Migrating from Nuclei to middleBrick

Begin by cataloging the templates and workflows you run today. List the custom templates, the feed versions, and the execution patterns you rely on for rate handling and payload encoding. Export the scan reports you want to preserve; Nuclei JSON and CSV exports contain the fields you will need to map to middleBrick findings. Note which scans are tied to authentication flows or headers, because those will need reimplementation using Bearer, API key, Basic auth, or cookies in the new environment.

Use the exported JSON to reconstruct a timeline of findings outside of Nuclei. Parse timestamps, severity labels, and affected endpoints to create a canonical inventory in a spreadsheet or a lightweight database. In middleBrick, each scan produces a risk score and a prioritized finding list; map Nuclei issue IDs and template names to these findings to preserve traceability. Retain the original exports as audit evidence, and link them to the corresponding middleBrick scan IDs in your records.
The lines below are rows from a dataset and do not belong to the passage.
(** Running the job unsets it. *)
Definition schedule_job_handler : op unit :=
  modify (λ m, m <| schedule_job := false |>);;
  m ← get_st;
  ASSERT (bool_decide (sending_flow m = None));;
  ASSERT (negb (freeing m));;
  modify (λ m, m <| previous_flow := None |>);;
  empty ← Tree_IsEmpty;
  when (negb empty) schedule.

Definition input_handler_send (flow : positive) (data : bytes) : op unit :=
  m ← get_st;
  f ← get_flow flow;
  ASSERT (negb (bool_decide (sending_flow m = Some flow)));;
  ASSERT (negb (is_queued f));;
  ASSERT (negb (freeing m));;
  (if bool_decide (previous_flow m = Some flow) then
     modify (λ m, m <| previous_flow := None |>)
   else
     t ← get_current_time;
     set_flow flow (λ f, f <| time := bmax_uint64 (time f) t |>));;
  set_flow flow (λ f, f <| queued_data := data |>);;
  res ← Tree_Insert flow;
  ASSERT (negb (res =? 0));;
  set_flow flow (λ f, f <| is_queued := true |>);;
  m ← get_st;
  when (bool_decide (sending_flow m = None) && negb (schedule_job m)) schedule.

(** The accounting of a sent packet is an argument, so that the handler can
    also be run with another one. *)
Definition output_handler_done_with (increment : positive → Z → op unit) : op unit :=
  m ← get_st;
  match sending_flow m with
  | None => ASSERT false
  | Some flow =>
      f ← get_flow flow;
      ASSERT (bool_decide (previous_flow m = None));;
      ASSERT (negb (schedule_job m));;
      ASSERT (negb (freeing m));;
      ASSERT (negb (is_queued f));;
      modify (λ m, m <| sending_flow := None |>);;
      modify (λ m, m <| previous_flow := Some flow |>);;
      increment flow (packet_weight m + sending_len m);;
      modify (λ m, m <| schedule_job := true |>);;
      emit (Input_Done flow);;
      when (handler_busy f) (
        set_flow flow (λ f, f <| handler_busy := false |>);;
        emit (call_handler_busy flow))
  end.

Definition output_handler_done : op unit := output_handler_done_with increment_sent_flow.

Definition PacketPassFairQueue_Init (mtu : Z) (has_cancel use_cancel : bool) (weight : Z)
    : option (option PacketPassFairQueue) :=
  ASSERT_ (0 <? weight);
  ASSERT_ (negb use_cancel || has_cancel);
  Some (if negb ((mtu <=? FAIRQUEUE_MAX_TIME) && (weight <=? FAIRQUEUE_MAX_TIME - mtu)) then None
  else Some (MkFairQueue mtu use_cancel weight None 0 None ot_init ∅ [] false false)).

Definition PacketPassFairQueue_Free : op unit :=
  m ← get_st;
  ASSERT (bool_decide (flows_list m = []));;
  empty ← Tree_IsEmpty;
  ASSERT empty;;
  ASSERT (bool_decide (previous_flow m = None));;
  ASSERT (bool_decide (sending_flow m = None));;
  modify (λ m, m <| schedule_job := false |>).

Definition PacketPassFairQueue_PrepareFree : op unit := modify (λ m, m <| freeing := true |>).
Definition PacketPassFairQueue_GetMTU : op Z := gets output_mtu.

Definition PacketPassFairQueueFlow_Init (flow : positive) : op unit :=
  m ← get_st;
  ASSERT (negb (freeing m));;
  modify (λ m, m <| flows := <[flow := MkFlow false 0 false []]> (flows m) |>);;
  modify (λ m, m <| flows_list := flows_list m ++ [flow] |>).

Definition PacketPassFairQueueFlow_Free (flow : positive) : op unit :=
  m ← get_st;
  f ← get_flow flow;
  ASSERT (freeing m || negb (bool_decide (sending_flow m = Some flow)));;
  when (bool_decide (sending_flow m = Some flow)) (modify (λ m, m <| sending_flow := None |>));;
  when (bool_decide (previous_flow m = Some flow)) (modify (λ m, m <| previous_flow := None |>));;
  when (is_queued f) (Tree_Remove flow);;
  modify (λ m, m <| flows_list := filter (λ p, p ≠ flow) (flows_list m) |>);;
  modify (λ m, m <| flows := delete flow (flows m) |>).

Definition PacketPassFairQueueFlow_IsBusy (flow : positive) : op bool :=
  m ← get_st;
  ASSERT (negb (freeing m));;
  mret (bool_decide (sending_flow m = Some flow)).

Definition PacketPassFairQueueFlow_RequestCancel (flow : positive) : op unit :=
  m ← get_st;
  ASSERT (bool_decide (sending_flow m = Some flow));;
  ASSERT (use_cancel m);;
  ASSERT (negb (freeing m));;
  ASSERT (negb (schedule_job m));;
  emit Sender_RequestCancel.

Definition PacketPassFairQueueFlow_SetBusyHandler (flow : positive) (handler : bool) : op unit :=
  m ← get_st;
  ASSERT (bool_decide (sending_flow m = Some flow));;
  ASSERT (negb (freeing m));;
  set_flow flow (λ f, f <| handler_busy := handler |>).
End code.
Arguments PacketPassFairQueue : clear implicits.
End FairQueueCode.

(** * Facts *)
Module FairQueueFacts.
Import FairQueueCode.

#[export] Instance compare_flows_ok : Comparator (λ _, True) compare_flows := compare_pairs_comparator.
During the transition, keep your Nuclei-based gates in place while you stand up middleBrick. Use the middleBrick CLI (middlebrick scan <url>) in parallel pipelines to compare outputs. Define a header allowlist that includes only Authorization, X-API-Key, Cookie, and X-Custom-*; this mirrors Nuclei’s header injection patterns while fitting middleBrick’s authenticated scanning rules. For authenticated scans, verify domain ownership via DNS TXT or an HTTP well-known file before enabling credentials in any pipeline.
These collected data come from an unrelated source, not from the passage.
(** [connections]: the allocated connection structures. *)
Record UdpGwClient := MkUdpGwClient {
  udp_mtu : Z;
  max_connections : Z;
  send_buffer_size : Z;
  udpgw_mtu : Z;
  pp_mtu : Z;
  connections : gmap positive UdpGwClient_connection;
  connections_tree_by_conaddr : T;
  connections_tree_by_conid : T;
  connections_list : list positive;
  num_connections : Z;
  next_conid : Z;
  keepalive_sending : bool;
  have_server : bool
}.
#[global] Instance eta_UdpGwClient : Eta UdpGwClient := λ x,
  MkUdpGwClient (udp_mtu x) (max_connections x) (send_buffer_size x) (udpgw_mtu x) (pp_mtu x)
    (connections x) (connections_tree_by_conaddr x) (connections_tree_by_conid x)
    (connections_list x) (num_connections x) (next_conid x) (keepalive_sending x) (have_server x).

(** Calls to the flow components and to the user. *)
Inductive call :=
  | first_job_Set (con : positive)
  | first_job_Free (con : positive)
  | send_qflow_Init (con : positive)
  | send_qflow_Free (con : positive)
  | send_ppflow_Init (con : positive)
  | send_ppflow_Free (con : positive)
  | free_connection (con : positive)
  | EndPacket (con : positive) (packet : bytes)
  | recv_if_Done
  | handler_received (local remote : BAddr) (data : bytes)
  | handler_servererror
  | server_Connect                        (* interface, decoder, sender, connector *)
  | server_Disconnect
  | queue_Free.

(** What can fail: [malloc] and [PacketProtoFlow_Init] of a new connection,
    [BufferWriter_StartPacket] when the send buffer is full. *)
Record answers := Answers {
  malloc_answer : option positive;
  ppflow_answer : bool;
  room_answer : bool
}.

Abbreviation op := (prog UdpGwClient call).
Definition stuck {A} : op A := λ _, None.

(** Access to an allocated connection. *)
Definition get_con (con : positive) : op UdpGwClient_connection :=
  λ o, match connections o !! con with Some c => Some (c, o, []) | None => None end.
You will lose some Nuclei template coverage, especially highly specialized or frequently updated community templates that probe protocols or proprietary payloads. middleBrick focuses on OWASP API Top 10 (2023) aligned detection, OpenAPI schema validation, and LLM/AI security probes across tiered scan depths. You gain structured risk scoring, continuous monitoring with diff detection, automated email alerts limited to one per hour per API, signed webhooks, and integrated compliance mappings to PCI-DSS 4.0, SOC 2 Type II, and OWASP API Top 10. Use the dashboard to track score trends and export branded compliance PDFs as evidence.

Define a runbook for how scans are triggered, who owns remediation, and how findings are triaged. In the Pro tier, schedule rescans at six-hour, daily, weekly, or monthly cadences and use diff detection to identify new findings or regressions. If you rely on webhook integrations, configure HMAC-SHA256 signed endpoints and monitor the auto-disable threshold of five consecutive failures. Keep the CLI in local development workflows with middlebrick scan <url> --output json to preserve output consistency across teams.